In June we cried wolf - the signs of fly strike in Myfanwy which induced panicked calls for help turned out to be nothing more than grumpy, hot and bothered, out of sorts behaviour. So the next time we saw the same behaviour we were less quick to react. Hindsight is a wonderful thing, and hindsight tells me that this is where we should have intervened. Meanwhile, without the benefit of hindsight, we let ourselves be distracted by the development of a limp. Nothing unusual, easily treated, and hiding the real problem. When the hanging back from the flock, lurking in the shed and back nibbling started, Rhos and Lulu were rounded up for inspection. Suspecting fly strike, but never having seen fly strike before, I expected to see maggots in the fleece. No maggots. Lots of crusty scabby skin, but no maggots on the back of either lamb. So not fly strike then. With only three days to go until the one way trip to the abattoir, an insecticide dosing was not an option. A day later and the situation hasn't improved. Both lambs were reluctant to move, with Rhos only dragging himself to his feet to run when approached. Knowing that sheep have a blind spot immediately behind them, I even got down on all fours to crawl up behind him and inspect his back, but still failed to see any sign of writhing maggots in the fleece. Mystified, we called for help. Something was desperately wrong but we didn't know what or how to treat it.

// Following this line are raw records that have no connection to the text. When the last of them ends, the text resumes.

(* ===== verification/ProcessSpec.v ===== *)
(** * ProcessSpec: the supervision of the process

    Every run of the process is finite, and it can rest only while it serves
    or once it has exited: a failure or a signal always leads to the exit. *)

From Stdlib Require Import ZArith Lia.
From stdpp Require Import strings.
From S2P Require Import Prelude GoLib GoTime GoDuration Domain Database Effects OutboxRepo OutboxService AuthRepo.
From S2P Require Import AuthService ClientRepo FriendRepo RoomRepo ClientService RoomService Push Config Dsn Rpc.
From S2P Require Import Handler Runtime Process.

Local Open Scope Z_scope.

(** ** Lists of goroutines *)

Lemma elem_of_insert {A} (l : list A) i x y : y ∈ <[i := x]> l → y = x ∨ y ∈ l.
Proof.
  intros [j Hj]%list_elem_of_lookup. apply list_lookup_insert_Some in Hj as [(-> & -> & _)|[_ Hj]]; [by left|].
  right. by eapply list_elem_of_lookup_2.
Qed.

Lemma elem_of_alter {A} (f : A → A) (l : list A) i y : y ∈ alter f i l → ∃ x, x ∈ l ∧ (y = x ∨ y = f x).
Proof.
  intros [j Hj]%list_elem_of_lookup. rewrite list_lookup_alter in Hj. case_decide as Hd.
  - apply fmap_Some in Hj as (x & Hx & ->). exists x. split; [by eapply list_elem_of_lookup_2|by right].
  - exists y. split; [by eapply list_elem_of_lookup_2|by left].
Qed.

Lemma fmap_alter_same {A B} (g : A → B) (f : A → A) (l : list A) i :
  (∀ x, g (f x) = g x) → g <$> alter f i l = g <$> l.
Proof. intros Hf. revert i. induction l as [|x l IH]; intros [|i]; cbn; [done..|by rewrite Hf|f_equal; apply IH]. Qed.

Lemma fmap_insert_same {A B} (g : A → B) (l : list A) i x y :
  l !! i = Some x → g y = g x → g <$> <[i := y]> l = g <$> l.
Proof.
  intros Hx Hg. rewrite list_fmap_insert, Hg. apply list_insert_id. by rewrite list_lookup_fmap, Hx.
Qed.

(** The sum of a weight over a list. *)
Definition total {A} (weight : A → nat) (l : list A) : nat := sum_list (weight <$> l).
#[global] Arguments total : simpl never.

Lemma total_cons {A} (weight : A → nat) x l : total weight (x :: l) = (weight x + total weight l)%nat.
Proof. done. Qed.

Lemma total_insert {A} (weight : A → nat) l i x y :
  l !! i = Some x → (total weight (<[i := y]> l) + weight x = total weight l + weight y)%nat.
Proof.
  revert i. induction l as [|z l IH]; intros [|i]; [done..| |].
  - intros [= ->]. change (<[0%nat := y]> (x :: l)) with (y :: l). rewrite !total_cons. lia.
  - change (<[S i := y]> (z :: l)) with (z :: <[i := y]> l). intros Hi%IH. rewrite !total_cons. lia.
Qed.

Lemma total_app {A} (weight : A → nat) l k : total weight (l ++ k) = (total weight l + total weight k)%nat.
Proof. induction l as [|x l IH]; [done|]. cbn [app]. rewrite !total_cons, IH. lia. Qed.

(** ** What is left to do *)

Definition loop_weight (l : listener) : nat :=
  match ln_loop l with Starting => 3 | Serving => 2 | Failing _ => 1 | Returned => 0 end.
Definition worker_weight (wk : worker_at) : nat :=
  match wk with Working => 3 | Failed _ => 2 | Sending _ => 1 | Stopped => 0 end.
Definition run_weight (run : run_at) : nat :=
  match run with
  | RunStart => 14 | RunListening _ => 13 | RunHTTP ports => 2 + 4 * length ports
  | RunSelect => 2 | RunReturns _ => 1 | RunDone => 0
  end.
Definition main_weight (m : main_at) : nat :=
  match m with
  | Selecting => 9 | Stopping _ => 8 | Locking => 7 | Closing tcp http _ => 1 + length tcp + 2 * length http
  | Draining http _ => 2 + 2 * length http | Exited _ => 0
  end.

Definition runtime_weight (r : Runtime) : nat :=
  run_weight (rt_run r) + total loop_weight (rt_tcpListeners r) + total loop_weight (rt_httpServers r).
Definition weight (p : Process) : nat :=
  (if pr_cancelled p then 0 else 1) + total worker_weight (pr_workers p) + runtime_weight (pr_runtime p) + main_weight (pr_main p).

Section spec.
Variable cfg : AppConfiguration.

Definition tcp_addr : string := JoinHostPort (app_Host cfg) (TCPPort (app_Ports cfg)).
Definition http_ports : list Z := uniquePorts (HTTPPort (app_Ports cfg)) (WSPort (app_Ports cfg)).
Definition http_addr (port : Z) : string := JoinHostPort (app_Host cfg) port.

(** What [startAll] has started when the loop over the ports has come to
    [ports]. *)
Definition has_started (done : list Z) (r : Runtime) : Prop :=
  ln_addr <$> rt_tcpListeners r = [tcp_addr] ∧ ln_addr <$> rt_httpServers r = http_addr <$> done.
Definition has_nothing (r : Runtime) : Prop := rt_tcpListeners r = [] ∧ rt_httpServers r = [].

Definition shape (r : Runtime) : Prop :=
  match rt_run r with
  | RunStart => has_nothing r
  | RunListening addr => has_nothing r ∧ addr = tcp_addr
  | RunHTTP ports => ports ≠ [] ∧ ∃ done, http_ports = done ++ ports ∧ has_started done r
  | RunSelect => has_started http_ports r
  | RunReturns _ | RunDone => has_nothing r ∨ has_started http_ports r
  end.

Lemma http_ports_length : (1 ≤ length http_ports ≤ 2)%nat.
Proof. unfold http_ports, uniquePorts. case_decide; simpl; lia. Qed.

Lemma shape_bounded r : shape r → (length (rt_tcpListeners r) ≤ 1 ∧ length (rt_httpServers r) ≤ 2)%nat.
Proof.
  pose proof http_ports_length as Hp.
  assert (∀ done, (length done ≤ 2)%nat → has_started done r →
    (length (rt_tcpListeners r) ≤ 1 ∧ length (rt_httpServers r) ≤ 2)%nat) as Hs.
  { intros done Hd [Ht Hh]. apply (f_equal length) in Ht, Hh. rewrite !length_fmap in Ht. rewrite !length_fmap in Hh. simpl in Ht. lia. }
  assert (has_nothing r → (length (rt_tcpListeners r) ≤ 1 ∧ length (rt_httpServers r) ≤ 2)%nat) as Hn.
  { intros [-> ->]. simpl. lia. }
  unfold shape. destruct (rt_run r).
  - exact Hn.
  - intros [H _]. by apply Hn.
  - intros (_ & done & Eq & H). eapply Hs; [|exact H]. rewrite Eq, length_app in Hp. lia.
  - apply Hs. lia.
  - intros [H|H]; [by apply Hn|]. eapply Hs; [|exact H]. lia.
  - intros [H|H]; [by apply Hn|]. eapply Hs; [|exact H]. lia.
Qed.

(** Only the addresses of the listeners matter to it. *)
Lemma shape_ext r r' :
  ln_addr <$> rt_tcpListeners r' = ln_addr <$> rt_tcpListeners r →
  ln_addr <$> rt_httpServers r' = ln_addr <$> rt_httpServers r →
  rt_run r' = rt_run r → shape r → shape r'.
Proof.
  intros Ht Hh Hr.
  assert (has_nothing r → has_nothing r') as Hn.
  { intros [Et Eh]. rewrite Et in Ht. rewrite Eh in Hh. split; by eapply fmap_nil_inv. }
  assert (∀ done, has_started done r → has_started done r') as Hs by (intros done [? ?]; split; congruence).
  unfold shape. rewrite Hr. destruct (rt_run r).
  - exact Hn.
  - intros [H ->]. split; [by apply Hn|done].
  - intros (Hp & started & Eq & H). split; [done|]. exists started. split; [done|by apply Hs].
  - apply Hs.
  - intros [H|H]; [left; by apply Hn|right; by apply Hs].
  - intros [H|H]; [left; by apply Hn|right; by apply Hs].
Qed.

Help arrived the next day, with his dog (a proper working one not our fake one). Being at work all I could do was wait for the phone to ring with news and moan and wail at anyone who would listen. I didn't have to wait too long. The diagnosis was in, fly strike confirmed, Rhos in a bad way, another day's delay and that would probably have been his last. We'd been looking in the wrong place, the fly strike was on the flanks, down to the belly, great handfuls of maggot riddled fleece falling away exposing bloody eaten flesh. Oh the guilt, the "why didn't we do x when we saw y" self-recriminations. Liberal spraying with huge doses of insecticide, isolation from the flock, the bleating and wailing, followed by daily, then every other day, then weekly inspections for re-strike, lifting off scabbed dead skin, smearing with protective and anti-septic cream. For weeks Rhos was blue with insecticide and yellow with cream, a brightly coloured sorry looking specimen, but alive. And here he is now .....

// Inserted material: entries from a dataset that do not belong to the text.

(* ===== verification/Witnesses.v ===== *)
(** * Witnesses: the theorems at work on concrete runs

    Each lemma runs the program in the world of [Concrete] and applies one
    theorem there, with its hypotheses evaluated. *)

From Stdlib Require Import ZArith.
From stdpp Require Import countable pretty.
From S2P Require Import Prelude GoLib GoTime Domain Database Effects Concrete Pagination OutboxRepo.
From S2P Require Import OutboxInv OutboxService OutboxSpec OutboxOrder OutboxReach OutboxRace OutboxLocks OutboxDeadlock.
From S2P Require Import AuthRepo AuthService AuthSpec ClientRepo FriendRepo RoomRepo ClientService RoomService FriendSpec.
From S2P Require Import FriendRace RoomSpec RoomInv RoomDirect RoomMembers.

Local Open Scope Z_scope.

(** Closed decidable facts, by evaluation. *)
Ltac decide_it := match goal with |- ?P => apply (bool_decide_unpack P); vm_compute; exact I end.

Definition state_of (db : DB) : World := set_db db initial_World.
Definition the_event_appender : EventAppender := AppendEvent.
#[export] Existing Instance the_event_appender.

(** ** The outbox *)

Definition phone_session : Session :=
  mkSession 77%N alice "" "phone" [] [] true None 0 0 0.
Definition room_event (id : UUID) (created : Time) : Event :=
  mkEvent id alice None "mlsMessageReceived" [("roomId"%string, AString "room-1")] created
    (created + 3600 * Second) None created.

Definition outbox0 : World := state_of (set_auth_sessions [phone_session] empty_DB).
Definition outbox1 : World := (appendOutbox Background (room_event 501%N 10) outbox0).2.
Definition outbox2 : World := (appendOutbox Background (room_event 502%N 20) outbox1).2.
Definition traced : OutboxService := mkOutboxService
  (mkOutboxConfig (300 * Millisecond) 32 (15 * Second) 5 (2 * Minute) 500 (24 * Hour) (24 * Hour)) (Some trace_notifier).
Definition outbox3 : World := (DispatchOnce traced Background outbox2).2.

Definition row_of (n : nat) (w : World) : OutboxRow :=
  nth n (outbox (events (w_db w))) (mkOutboxRow 0%N "" "" "" [] 0 0 None 0 0 0 None None None).

Lemma outboxEventID_inj id d d' : outboxEventID id d = outboxEventID id d' → d = d'.
Proof.
  unfold outboxEventID. simpl. intros [= Eq]. apply (inj encode) in Eq.
  apply (inj (String.append (pretty id))) in Eq. by apply (inj (String.append ":")) in Eq.
Qed.

(** Events 501 and 502 never share an outbox identifier. *)
Lemma fresh_502 d : outboxEventID 502%N d ≠ outboxEventID 501%N "phone".
Proof.
  unfold outboxEventID. simpl. by intros [= Eq].
Qed.

Lemma outbox1_ids :
  Forall (λ o, ob_event_id o = outboxEventID 501%N "phone") (outbox (events (w_db outbox1)))
  ∧ Forall (λ s, sg_head_event_id s = Some (outboxEventID 501%N "phone")) (outbox_segments (events (w_db outbox1))).
Proof. split; decide_it. Qed.

Lemma fresh_event_502 : event_fresh (room_event 502%N 20) (w_db outbox1).
Proof.
  destruct outbox1_ids as [H1 H2]. split; [intros d d'; apply outboxEventID_inj|]. intros d. split.
  - intros o Ho. rewrite Forall_forall in H1. rewrite (H1 o Ho). exact (not_eq_sym (fresh_502 d)).
  - intros s Hs. rewrite Forall_forall in H2. rewrite (H2 s Hs). intros Heq. exact (fresh_502 d (eq_sym (inj Some _ _ Heq))).
Qed.

Lemma fresh_event_501 : event_fresh (room_event 501%N 10) (w_db outbox0).
Proof. split; [intros d d'; apply outboxEventID_inj|]. intros d. split; intros ? ?%not_elem_of_nil; done. Qed.

Lemma reserved_of_fresh event db : event_fresh event db → event_reserved event db.
Proof.
  intros [Hinj Hf]. split; [done|]. intros d. destruct (Hf d) as [H1 H2]. split.
  - intros o Ho Eo. by destruct (H1 o Ho).
  - intros s Hs Es. by destruct (H2 s Hs).
Qed.

Lemma outbox_run : rtc (outbox_step traced) outbox0 outbox3.
Proof.
  apply (rtc_l _ _ outbox1).
  { exact (step_append traced Background (room_event 501%N 10) outbox0 (reserved_of_fresh _ _ fresh_event_501)). }
  apply (rtc_l _ _ outbox2).
  { exact (step_append traced Background (room_event 502%N 20) outbox1 (reserved_of_fresh _ _ fresh_event_502)). }
  exact (rtc_once _ _ (step_dispatch traced outbox2)).
Qed.

Lemma ordered_run : rtc (ordered_step traced) outbox0 outbox3.
Proof.
  apply (rtc_l _ _ outbox1).
  { apply (ostep_append traced Background (room_event 501%N 10) outbox0 outbox1); [apply fresh_event_501| |reflexivity].
    by intros o ?%not_elem_of_nil. }
  apply (rtc_l _ _ outbox2).
  { apply (ostep_append traced Background (room_event 502%N 20) outbox1 outbox2); [apply fresh_event_502| |vm_compute; reflexivity].
    intros o Ho _ _. assert (Forall (λ o, ob_created_at o ≤ 20) (outbox (events (w_db outbox1)))) as H by decide_it.
    rewrite Forall_forall in H. by apply H. }
  exact (rtc_once _ _ (ostep_dispatch traced outbox2)).
Qed.

Lemma outbox_single_flight_witness :
  ob_status (row_of 0 outbox3) = StatusInFlight ∧ is_Some (ob_inflight_until (row_of 0 outbox3)).
Proof.
  split; [vm_compute; reflexivity|].
  apply (outbox_single_flight traced trace_notifier_laws outbox0 outbox3 (row_of 0 outbox3) (row_of 0 outbox3));
    try reflexivity; [apply outbox_run|decide_it|decide_it|..]; vm_compute; reflexivity.
Defined.

(** The second event waits behind the first, which is in flight. *)
Lemma outbox_serves_oldest_witness :
  ∃ sg hd, sg ∈ outbox_segments (events (w_db outbox3)) ∧ sg_head_event_id sg = Some (ob_event_id hd)
    ∧ ob_created_at hd ≤ ob_created_at (row_of 1 outbox3).
Proof.
  destruct (outbox_serves_oldest traced trace_notifier_laws concrete_clock_monotone outbox0 outbox3 (row_of 1 outbox3))
    as (sg & hd & H1 & _ & _ & H2 & _ & _ & H3 & _);
    [reflexivity|reflexivity|apply ordered_run|decide_it|decide_it|decide_it|].
  exists sg, hd. exact (conj H1 (conj H2 H3)).
Defined.

Lemma outbox2_wf : db_wf (w_db outbox2).
Proof.
  assert (db_wf (w_db outbox0)) as H0 by (constructor; simpl; try constructor; set_solver).
  assert (db_wf (w_db outbox1)) as H1.
  { apply (outbox_step_wf traced trace_notifier_laws outbox0); [|done].
    apply (step_append traced Background (room_event 501%N 10)), reserved_of_fresh, fresh_event_501. }
  apply (outbox_step_wf traced trace_notifier_laws outbox1); [|done].
  apply (step_append traced Background (room_event 502%N 20)), reserved_of_fresh, fresh_event_502.
Qed.

Lemma DispatchOnce_leases_witness :
  (DispatchOnce traced Background outbox2).1 = Ok 1
  ∧ ∃ evs, w_trace (DispatchOnce traced Background outbox2).2 = w_trace outbox2 ++ announcements evs ∧ 1 = Z.of_nat (length evs).
Proof.
  split; [vm_compute; reflexivity|].
  pose proof (DispatchOnce_leases (os_cfg traced) outbox2 (Ok 1) (DispatchOnce traced Background outbox2).2 outbox2_wf) as H.
  destruct H as (evs & H1 & H2 & _); [vm_compute; reflexivity|]. exists evs. exact (conj H1 H2).
Defined.

(** The first event has been sent, its acknowledgement overlaps the append
    of the second. *)
Definition outbox_sent : World := (DispatchOnce traced Background outbox1).2.

Lemma outbox_sent_ids :
  Forall (λ o, ob_event_id o = outboxEventID 501%N "phone") (outbox (events (w_db outbox_sent)))
  ∧ Forall (λ s, sg_head_event_id s = Some (outboxEventID 501%N "phone")) (outbox_segments (events (w_db outbox_sent))).
Proof. split; decide_it. Qed.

... still a little yellow and crusty at the rear, but I'm pretty sure there's a smile back on his face. The fleece is gradually growing back, the first soft downy regrowth masked the track marks left by the maggots. Lulu was never as bad, the fly strike was caught early. But neither will be heading for the abattoir any time soon, if at all. Any "real" farmer would laugh, any "real" farmer would know this isn't a financially viable way to run a smallholding, but there's something about bringing an animal back from the brink of death that makes it harder to then send it to its death. Nonsensical. Soft-hearted. Sign of a g guilty conscience. But one thing's for sure, we never want any of our flock to suffer fly strike ever again.